How dogfooding helps us build a better Duolingo
Article Summary
Duolingo catches critical bugs before users ever see them. Their secret? 70% of employees actively use internal builds daily.
Blanca Zhang from Duolingo shares how the company turned dogfooding into a systematic quality assurance process. They've built custom tooling to extract maximum value from internal testing across their entire organization.
Key Takeaways
- Release Dashboard surfaces ANR, crash, and OOM metrics within hours of new builds
- Shake-to-Report captures bugs with Fullstory recordings and automatic metadata
- AI tool Jeeves aggregates feedback spikes from dogfooding and external sources
- Caught Music course crash bug weeks before launch using enhanced logging
- No Monday rollouts happen until QA clears all blocking dogfooding bugs
By combining company-wide dogfooding culture with purpose-built tooling, Duolingo identifies and fixes critical issues before they reach production.
About This Article
Duolingo needed to catch performance regressions and crashes across different app versions and device types before they reached users. When the Music course launched, crashes hit nearly 2,000 events and required fast diagnosis.

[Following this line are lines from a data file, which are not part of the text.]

(** Taking the first free slot. *)
Lemma pop_slot_returns m i p k fr next :
  (i < classes)%nat → page_ok m p → slab_ok m i (p, k :: fr) next →
  returns (pop_slot m (sbase p)) (λ '(m', slot),
    slot = slot_addr i p k ∧ slab_ok m' i (p, fr) next ∧ mods (range (sbase p) 40) m m').
Proof.
  intros Hi [Hpos Htop Hb] []. cbn [fst snd] in *. unfold pop_slot.
  apply NoDup_cons in so_nodup0 as [Hk Hnd]. destruct so_thread0 as [Hlink Hth].
  assert (∀ j, j ∈ k :: fr → sbase p + 48 ≤ slot_addr i p j ∧ slot_addr i p j + 16 ≤ sbase p + 4096) as Hin.
  { intros j Hj. destruct (slot_inside i p j Hi (so_range0 j Hj)) as (? & ? & ?). lia. }
  rewrite so_free0. cbn. rewrite Hlink. cbn.
  ret_step store64_returns.
  { eapply backed_sub; [exact Hb|lia..]. }
  { by eapply load64_range. }
  intros m1 [Hm1 Hv1]. rewrite (load32_mods _ _ _ _ Hm1) by (unfold range; lia). rewrite so_count0. cbn.
  ret_step store32_returns.
  { eapply mods_backed; [exact Hm1|]. eapply backed_sub; [exact Hb|lia..]. }
  { apply u32_range. }
  intros m2 [Hm2 Hv2]. cbn. split; [done|].
  assert (mods (range (sbase p + 24) 12) m m2) as Hm.
  { eapply mods_trans; eapply mods_weaken; [exact Hm1| |exact Hm2|]; unfold range; lia. }
  split; [|eapply mods_weaken; [exact Hm|unfold range; lia]].
  assert (u32 (length (k :: fr) - 1) = length fr) as Hlen.
  { pose proof (free_length i (k :: fr) Hi) as Hl. cbn [length] in *. rewrite u32_id; [lia|].
    assert (NoDup (k :: fr)) as Hnd' by by constructor. specialize (Hl Hnd' so_range0). lia. }
  split; try done; cbn [fst snd];
    try (eapply load64_keep; [exact Hm|done|]; unfold range; lia);
    try (eapply load32_keep; [exact Hm|done|]; unfold range; lia).
  - eapply load64_keep; [exact Hm2|exact Hv1|unfold range; lia].
  - rewrite Hv2. f_equal. exact Hlen.
  - eapply threaded_mods; [exact Hm| |done]. intros j x Hj. specialize (Hin j ltac:(by right)).
    unfold range. lia.
  - intros j Hj. apply so_range0. by right.
Qed.

(** Giving a slot back. *)
Lemma push_slot_returns m i p k fr next :
  (i < classes)%nat → page_ok m p → slab_ok m i (p, fr) next → k ∉ fr → k < nslots i →
  returns (push_slot m (sbase p) (slot_addr i p k)) (λ m',
    slab_ok m' i (p, k :: fr) next ∧
    mods (λ x, range (sbase p) 40 x ∨ range (slot_addr i p k) 8 x) m m').
Proof.
  intros Hi [Hpos Htop Hb] [] Hk Hkn. cbn [fst snd] in *. unfold push_slot.
  assert (∀ j, j ∈ k :: fr → sbase p + 48 ≤ slot_addr i p j ∧ slot_addr i p j + 16 ≤ sbase p + 4096) as Hin.
  { intros j Hj. destruct (slot_inside i p j Hi) as (? & ? & ?); [|lia].
    apply elem_of_cons in Hj as [->|Hj]; [done|by apply so_range0]. }
  pose proof (Hin k ltac:(by left)) as Hkin.
  rewrite so_free0. cbn. ret_step store64_returns.
  { eapply backed_sub; [exact Hb|lia..]. }
  { by eapply load64_range. }
  intros m1 [Hm1 Hv1]. ret_step store64_returns.
  { eapply mods_backed; [exact Hm1|]. eapply backed_sub; [exact Hb|lia..]. }
  { lia. }
  intros m2 [Hm2 Hv2].
  rewrite (load32_mods _ _ _ _ Hm2), (load32_mods _ _ _ _ Hm1), so_count0 by (unfold range; lia). cbn.
  eapply returns_mono; [apply store32_returns|].
  { eapply mods_backed; [exact Hm2|]. eapply mods_backed; [exact Hm1|]. eapply backed_sub; [exact Hb|lia..]. }
  { apply u32_range. }
  intros m3 [Hm3 Hv3].
  assert (mods (λ x, range (sbase p + 24) 12 x ∨ range (slot_addr i p k) 8 x) m m3) as Hm.
  { eapply mods_trans; [|eapply mods_trans]; eapply mods_weaken;
      [exact Hm1| |exact Hm2| |exact Hm3|]; unfold range; lia. }
  split; [|eapply mods_weaken; [exact Hm|unfold range; lia]].
  assert (u32 (length fr + 1) = length (k :: fr)) as Hlen.
  { pose proof (free_length i fr Hi so_nodup0 so_range0) as Hl. cbn [length]. rewrite u32_id; lia. }
  assert (∀ j, j ∈ fr → slot_addr i p j + 8 ≤ slot_addr i p k ∨ slot_addr i p k + 8 ≤ slot_addr i p j) as Hap.
  { intros j Hj. assert (j ≠ k) as Hne by (by intros ->). pose proof (class_geometry i Hi) as (? & _).
    destruct (slot_apart i p j k Hi Hne); lia. }
  split; cbn [fst snd];
    try (eapply load64_keep; [exact Hm|done|]; unfold range; lia);
    try (eapply load32_keep; [exact Hm|done|]; unfold range; lia).
  - eapply load64_keep; [exact Hm3|exact Hv2|unfold range; lia].
  - rewrite Hv3. f_equal. exact Hlen.
  - split.
    + eapply load64_keep; [exact Hm3| |unfold range; lia].
      eapply load64_keep; [exact Hm2|exact Hv1|unfold range; lia].
    + eapply threaded_mods; [exact Hm| |done]. intros j x Hj.
      specialize (Hin j ltac:(by right)). specialize (Hap j Hj). unfold range. lia.
  - by constructor.
  - intros j [->|Hj]%elem_of_cons; [done|by apply so_range0].
Qed.

(** Carving a fresh page. *)
Definition all_slots i : list nat := reverse (seq 0 (Z.to_nat (nslots i))).

Lemma reverse_seq_S n : reverse (seq 0 (n + 1)) = n :: reverse (seq 0 n).
Proof. rewrite seq_app, reverse_app. done. Qed.

Lemma thread_slots_returns m i p :
  (i < classes)%nat → page_ok m p → load64 m (sbase p + 24) = Ok 0 →
  returns (thread_slots m (sbase p) slab_data_off (csize i) (nslots i)) (λ m',
    load64 m' (sbase p + 24) = Ok (head_addr i p (all_slots i)) ∧ threaded m' i p (all_slots i) ∧
    mods (λ x, range (sbase p + 24) 8 x ∨ range (sbase p + 48) 4048 x) m m').
Proof.
  intros Hi Hpage H0. destruct (class_geometry i Hi) as (Hc & _ & Hn & Hfit).
  pose proof Hpage as [Hpos Htop Hb]. unfold thread_slots. rewrite slab_data_off_48.
  eapply (for_each_rule (λ z m1, let fr := reverse (seq 0 (Z.to_nat z)) in
    load64 m1 (sbase p + 24) = Ok (head_addr i p fr) ∧ threaded m1 i p fr ∧
    mods (λ x, range (sbase p + 24) 8 x ∨ range (sbase p + 48) 4048 x) m m1)); [lia|lia|done|].
  intros z m1 Hz (Hh1 & Ht1 & Hm1). set (k := Z.to_nat z) in *. replace z with (Z.of_nat k) by lia.
  destruct (slot_inside i p k Hi) as (Hk1 & Hk2 & _); [lia|].
  assert (u64 (sbase p + 48 + u64 (k * csize i)) = slot_addr i p k) as ->.
  { unfold slot_addr in *. rewrite (u64_id (k * csize i)) by nia. apply u64_id. nia. }
  cbv zeta. rewrite Hh1. cbn [mbind outcome_bind].
  ret_step store64_returns.
  { eapply mods_backed; [exact Hm1|]. eapply backed_sub; [exact Hb|lia..]. }
  { by eapply load64_range. }
  intros m2 [Hm2 Hv2]. eapply returns_mono; [apply store64_returns|].
  { eapply mods_backed; [exact Hm2|]. eapply mods_backed; [exact Hm1|]. eapply backed_sub; [exact Hb|lia..]. }
  { lia. }
  intros m3 [Hm3 Hv3]. replace (Z.to_nat (k + 1)) with (k + 1)%nat by lia. rewrite reverse_seq_S.
  assert (∀ j, j ∈ reverse (seq 0 k) → (j < k)%nat ∧ sbase p + 48 ≤ slot_addr i p j ∧
    slot_addr i p j + 8 ≤ slot_addr i p k) as Hap.
  { intros j Hj%elem_of_reverse%elem_of_seq. destruct (slot_inside i p j Hi) as (? & _); [lia|].
    split; [lia|]. split; [done|]. unfold slot_addr. nia. }
  split; [done|split; [split|]].
  - eapply load64_keep; [exact Hm3|exact Hv2|unfold range; lia].
  - eapply threaded_mods; [exact Hm3|intros j x Hj; specialize (Hap j Hj); unfold range; lia|].
    eapply threaded_mods; [exact Hm2|intros j x Hj; specialize (Hap j Hj); unfold range; lia|done].
  - eapply mods_trans; [exact Hm1|]. eapply mods_trans; eapply mods_weaken;
      [exact Hm2| |exact Hm3|]; unfold range; lia.
Qed.
Lemma sched_round_robin_witness : ∃ (σ : sched Z) σ2 t,
  sched_yield σ 0xffffffff80003000 = Ok σ2 ∧ current σ2 = th_node t ∧ regs σ2 = th_ctx t.
Proof.
  destruct (sched_demo.two _ sched_demo.ram0_booted) as (σ1 & σ & cur & new & _ & R & Hin & _).
  pose proof (own_stack_rep sched_demo.boot σ cur [new] [] R) as Hown.
  destruct (sched_round_robin sched_demo.boot σ σ cur [new] [] 0 new (stack_of sched_demo.boot cur) 0xffffffff80003000
    sched_demo.text0_ok R eq_refl (run_start _ _ σ) Hown (proj1 Hin) ltac:(lia)) as (σ2 & Hrun & Hc & Hr & _).
  exists σ, σ2, new. split; [exact Hrun|split; [exact Hc|exact Hr]].
Defined.

(** The ring in every reachable state.  It is a ring of task nodes that starts
    at [current]; the current task is the only one RUNNING, each other is READY
    and can be resumed; every task is on its own stack and no two tasks share
    a byte of node or stack, nor does the memory of anyone else. *)
Theorem sched_ring_invariant {H : Type} {O : HeapOps H} {L : HeapLaws H} {Tx : SchedText}
    (boot : region) (σ σ' : sched H) cur ready A n :
  0 ≤ task_trampoline < 2 ^ 64 → rep boot σ cur ready A → sched_run boot A n σ σ' →
  ∃ cur' ready', current σ' = th_node cur' ∧
    links (ram σ') (th_node <$> cur' :: ready') (current σ') ∧
    NoDup (th_node <$> cur' :: ready') ∧
    load32 (ram σ') (task_state (current σ')) = Ok TASK_RUNNING ∧
    (∀ t, t ∈ ready' → load32 (ram σ') (task_state (th_node t)) = Ok TASK_READY ∧
       saved boot (ram σ') t) ∧
    apart_all ((cur' :: ready') ≫= footprint boot) ∧
    heap_inv (heap σ') (ram σ') (((cur' :: ready') ≫= objects boot) ++ A).
Proof.
  intros Htr R Hrun. destruct (run_rep boot A n σ σ' cur ready Htr R Hrun) as (cur' & ready' & R' & _).
  exists cur', ready'. rewrite (rq_current _ _ _ _ _ R'). destruct R' as [? ? ? ? ? [] Hready ? ?].
  do 2 (split; [done|]). split; [by apply (nodes_nodup boot)|]. split; [done|]. split; [|done].
  intros t Ht. destruct (Hready t Ht) as [[] ?]. done.
Qed.
(** What [next_level] finds or makes at entry [q] of table [(l, q / 512)]. *)
Lemma next_level_returns (K : Z * Z → Prop) σ U F root T PM l q f u (create ub : bool) :
  vm_inv σ U F root T PM → T !! (l, q / 512) = Some (f, u) → 2 ≤ l → K (l - 1, q) →
  returns (next_level σ (f * PMM_FRAME_SIZE + hhdm_offset σ) (q mod 512) create
             (if ub then PTE_USER else 0)) (λ '(σ', r), ∃ F' T',
    vm_inv σ' U F' root T' PM ∧ grown K σ F T ub σ' F' T' ∧
    (create = false → σ' = σ ∧ F' = F ∧ T' = T) ∧ (size F ≤ size F' + 1)%nat ∧
    ((r = 0 ∧ T' !! (l - 1, q) = None ∧ (create = true → F' = ∅ ∧ F = ∅)) ∨
     ∃ f' u', T' !! (l - 1, q) = Some (f', u') ∧ r = f' * PMM_FRAME_SIZE + hhdm_offset σ)).
Proof.
  intros V HT Hl HK. unfold next_level. fold (slot_addr (hhdm_offset σ) f q).
  rewrite (sp_slot _ _ _ _ (vi_space _ _ _ _ _ _ V) _ _ _ _ HT), bind_ok.
  unfold slot. rewrite decide_False by lia.
  destruct (T !! (l - 1, q)) as [[f' u']|] eqn:Hq.
  { rewrite table_entry_present. pose proof (table_at_ok _ _ _ _ _ _ _ _ _ V Hq) as [Hat _].
    destruct (sp_frame _ _ _ _ (vi_space _ _ _ _ _ _ V) _ _ _ Hq) as (Hf' & _).
    rewrite table_entry_addr, Hat by lia. exists F, T. split; [done|split; [apply grown_refl|split; [done|split; [lia|]]]].
    right. by exists f', u'. }
  change (has 0 PTE_PRESENT) with false. cbv iota.
  destruct create; cbn [negb]; cbv iota.
  2: { exists F, T. split; [done|split; [apply grown_refl|split; [done|split; [lia|by left]]]]. }
  ret_step pmm_alloc_frame_returns; [apply V|].
  intros [[ps m] phys] [(-> & -> & -> & ->)|(i & [Hi _] & -> & Hne & R & Hm & _ & Hb)].
  { cbn. exists ∅, T. split; [by destruct σ|]. split; [by destruct σ; apply grown_refl|].
    split; [done|]. split; [lia|]. by left. }
  destruct (Z.eqb_spec (i * PMM_FRAME_SIZE) 0) as [?|_]; [done|].
  assert (i ∈ U) as HiU by by apply (rep_sub _ _ _ _ (vi_pmm _ _ _ _ _ _ V)).
  rewrite table_entry_make
    by (pose proof (rep_range _ _ _ _ (vi_pmm _ _ _ _ _ _ V) i HiU); pose proof (vi_phys _ _ _ _ _ _ V i HiU); lia).
  eapply returns_mono; [by eapply (new_table_returns K σ)|].
  intros [σ' r] (-> & V' & G). exists (F ∖ {[i]}), (<[(l - 1, q) := (i, ub)]> T).
  split; [done|split; [done|split; [done|split; [|right]]]].
  { pose proof (size_remove F i Hi). lia. }
  exists i, ub. by rewrite lookup_insert_eq.
Qed.
(* ===== verification/Io.v ===== *)
(** kernel/arch/x86_64/io.h: port I/O and the other instructions the kernel
    talks to the machine with.

    Everything a component does to the outside is an [event] appended to the
    trace [io]; a read of a port returns what the device answers, and the
    devices are a parameter: [port_in t port] is the byte [port] yields after
    the events [t].  The devices see the whole trace, so any device behaviour
    that depends on what happened so far fits. *)

From stdpp Require Import base list gmap sets.
From Stdlib Require Import ZArith Lia String Ascii.
From S2P Require Import Prelude.

(** [Lseg]: the far return and the moves that reload the segment registers;
    [Inta]: the CPU acknowledges an interrupt of a PIC line; [Iret]: it returns
    from one. *)
Inductive event :=
  | In (port value : Z)
  | Out (port value : Z)
  | Lgdt (limit base : Z) (table : list Z)
  | Lseg (cs ds : Z)
  | Lidt (limit base : Z)
  | Wrmsr (msr lo hi : Z)
  | Cli
  | Sti
  | Hlt
  | Inta (irq : Z)
  | Iret.

Abbreviation io := (list event).

(** The machine's answers: bytes read from ports, the two halves of a model
    specific register, the fault address register. *)
Class Machine := {
  port_in : io → Z → Z;
  msr_in : io → Z → Z * Z;
  cr2_in : io → Z;
}.

Implicit Types (t : io) (port value : Z).

(** [outb] keeps the low byte. *)
Definition outb t port value : io := t ++ [Out port (u8 value)].

Definition inb `{!Machine} t port : io * Z :=
  let v := u8 (port_in t port) in (t ++ [In port v], v).

Definition io_wait t : io := t ++ [Out 0x80 0].

(** * Strings *)

(** A C string: its bytes up to, and without, the terminating NUL. *)
Definition cstring := list Z.

(** A literal. *)
Fixpoint c (s : string) : cstring :=
  match s with
  | EmptyString => []
  | String a s => Z.of_N (N_of_ascii a) :: c s
  end.
Bind Scope string_scope with string.
Arguments c s%_string.

Definition chr_nl : Z := 10.
Definition chr_cr : Z := 13.

(** Bytes that can stand in a C string. *)
Definition no_nul (s : cstring) : Prop := Forall (λ b, 0 < b < 256) s.

(** * Decimal numerals *)

(** The value of a numeral in base [b], most significant digit first, a digit
    being the character [digit d] for [d < b]. *)
Definition numeral_value (b : Z) (value_of : Z → Z) (s : cstring) : Z :=
  foldl (λ n ch, b * n + value_of ch) 0 s.

Lemma numeral_value_snoc b f s ch :
  numeral_value b f (s ++ [ch]) = b * numeral_value b f s + f ch.
Proof. unfold numeral_value. by rewrite foldl_app. Qed.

Blanca Zhang's team built the Release Dashboard to show telemetry metrics within hours of new builds entering dogfooding. They also improved logging in bug reports so engineers could see detailed course interaction data and trace problems back to their source.
Engineers looked at detailed logs from Shake-to-Report bug submissions and found an edge case in how songs paused. They fixed it weeks before the official iOS launch, which kept the problem from affecting a lot of users.